Work instructions: Each entry below is to be printed verbatim.

☆ ☆ ☆

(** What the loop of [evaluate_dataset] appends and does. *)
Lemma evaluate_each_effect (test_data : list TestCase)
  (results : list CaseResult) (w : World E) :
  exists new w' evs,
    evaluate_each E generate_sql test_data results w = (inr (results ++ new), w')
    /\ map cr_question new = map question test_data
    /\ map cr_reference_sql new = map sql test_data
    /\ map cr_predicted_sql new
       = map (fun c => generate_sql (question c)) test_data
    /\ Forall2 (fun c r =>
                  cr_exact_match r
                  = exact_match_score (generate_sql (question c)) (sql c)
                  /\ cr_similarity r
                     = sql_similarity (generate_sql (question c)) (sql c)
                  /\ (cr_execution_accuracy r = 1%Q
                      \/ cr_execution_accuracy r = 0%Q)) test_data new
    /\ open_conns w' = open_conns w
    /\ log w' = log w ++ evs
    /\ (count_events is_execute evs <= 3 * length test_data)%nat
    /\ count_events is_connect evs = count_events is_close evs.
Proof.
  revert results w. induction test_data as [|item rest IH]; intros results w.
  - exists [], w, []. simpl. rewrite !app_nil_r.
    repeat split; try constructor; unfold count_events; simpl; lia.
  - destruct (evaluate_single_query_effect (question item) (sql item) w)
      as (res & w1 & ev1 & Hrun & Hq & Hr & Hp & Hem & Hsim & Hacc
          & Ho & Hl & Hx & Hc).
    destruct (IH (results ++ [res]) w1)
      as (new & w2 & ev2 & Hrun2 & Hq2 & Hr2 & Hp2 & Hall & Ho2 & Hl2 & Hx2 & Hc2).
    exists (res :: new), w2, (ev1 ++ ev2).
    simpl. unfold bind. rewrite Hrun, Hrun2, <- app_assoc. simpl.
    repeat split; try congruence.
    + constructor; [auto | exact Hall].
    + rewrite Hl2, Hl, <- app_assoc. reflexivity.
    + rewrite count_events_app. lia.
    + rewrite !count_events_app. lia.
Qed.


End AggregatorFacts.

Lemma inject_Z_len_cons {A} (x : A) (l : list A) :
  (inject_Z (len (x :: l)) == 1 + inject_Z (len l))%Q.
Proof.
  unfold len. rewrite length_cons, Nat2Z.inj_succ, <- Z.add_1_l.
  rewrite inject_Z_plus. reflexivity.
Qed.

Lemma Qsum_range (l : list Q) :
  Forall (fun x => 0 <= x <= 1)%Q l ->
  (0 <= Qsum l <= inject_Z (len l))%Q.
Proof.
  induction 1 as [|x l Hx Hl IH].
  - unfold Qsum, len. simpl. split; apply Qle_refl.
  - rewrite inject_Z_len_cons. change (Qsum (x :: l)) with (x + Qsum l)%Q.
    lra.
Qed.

☆ ☆ ☆

Solution:
(** What the loop of [evaluate_dataset] appends and does. *)
Lemma evaluate_each_effect (test_data : list TestCase)
  (results : list CaseResult) (w : World E) :
  exists new w' evs,
    evaluate_each E generate_sql test_data results w = (inr (results ++ new), w')
    /\ map cr_question new = map question test_data
    /\ map cr_reference_sql new = map sql test_data
    /\ map cr_predicted_sql new
       = map (fun c => generate_sql (question c)) test_data
    /\ Forall2 (fun c r =>
                  cr_exact_match r
                  = exact_match_score (generate_sql (question c)) (sql c)
                  /\ cr_similarity r
                     = sql_similarity (generate_sql (question c)) (sql c)
                  /\ (cr_execution_accuracy r = 1%Q
                      \/ cr_execution_accuracy r = 0%Q)) test_data new
    /\ open_conns w' = open_conns w
    /\ log w' = log w ++ evs
    /\ (count_events is_execute evs <= 3 * length test_data)%nat
    /\ count_events is_connect evs = count_events is_close evs.
Proof.
  revert results w. induction test_data as [|item rest IH]; intros results w.
  - exists [], w, []. simpl. rewrite !app_nil_r.
    repeat split; try constructor; unfold count_events; simpl; lia.
  - destruct (evaluate_single_query_effect (question item) (sql item) w)
      as (res & w1 & ev1 & Hrun & Hq & Hr & Hp & Hem & Hsim & Hacc
          & Ho & Hl & Hx & Hc).
    destruct (IH (results ++ [res]) w1)
      as (new & w2 & ev2 & Hrun2 & Hq2 & Hr2 & Hp2 & Hall & Ho2 & Hl2 & Hx2 & Hc2).
    exists (res :: new), w2, (ev1 ++ ev2).
    simpl. unfold bind. rewrite Hrun, Hrun2, <- app_assoc. simpl.
    repeat split; try congruence.
    + constructor; [auto | exact Hall].
    + rewrite Hl2, Hl, <- app_assoc. reflexivity.
    + rewrite count_events_app. lia.
    + rewrite !count_events_app. lia.
Qed.


End AggregatorFacts.

Lemma inject_Z_len_cons {A} (x : A) (l : list A) :
  (inject_Z (len (x :: l)) == 1 + inject_Z (len l))%Q.
Proof.
  unfold len. rewrite length_cons, Nat2Z.inj_succ, <- Z.add_1_l.
  rewrite inject_Z_plus. reflexivity.
Qed.

Lemma Qsum_range (l : list Q) :
  Forall (fun x => 0 <= x <= 1)%Q l ->
  (0 <= Qsum l <= inject_Z (len l))%Q.
Proof.
  induction 1 as [|x l Hx Hl IH].
  - unfold Qsum, len. simpl. split; apply Qle_refl.
  - rewrite inject_Z_len_cons. change (Qsum (x :: l)) with (x + Qsum l)%Q.
    lra.
Qed.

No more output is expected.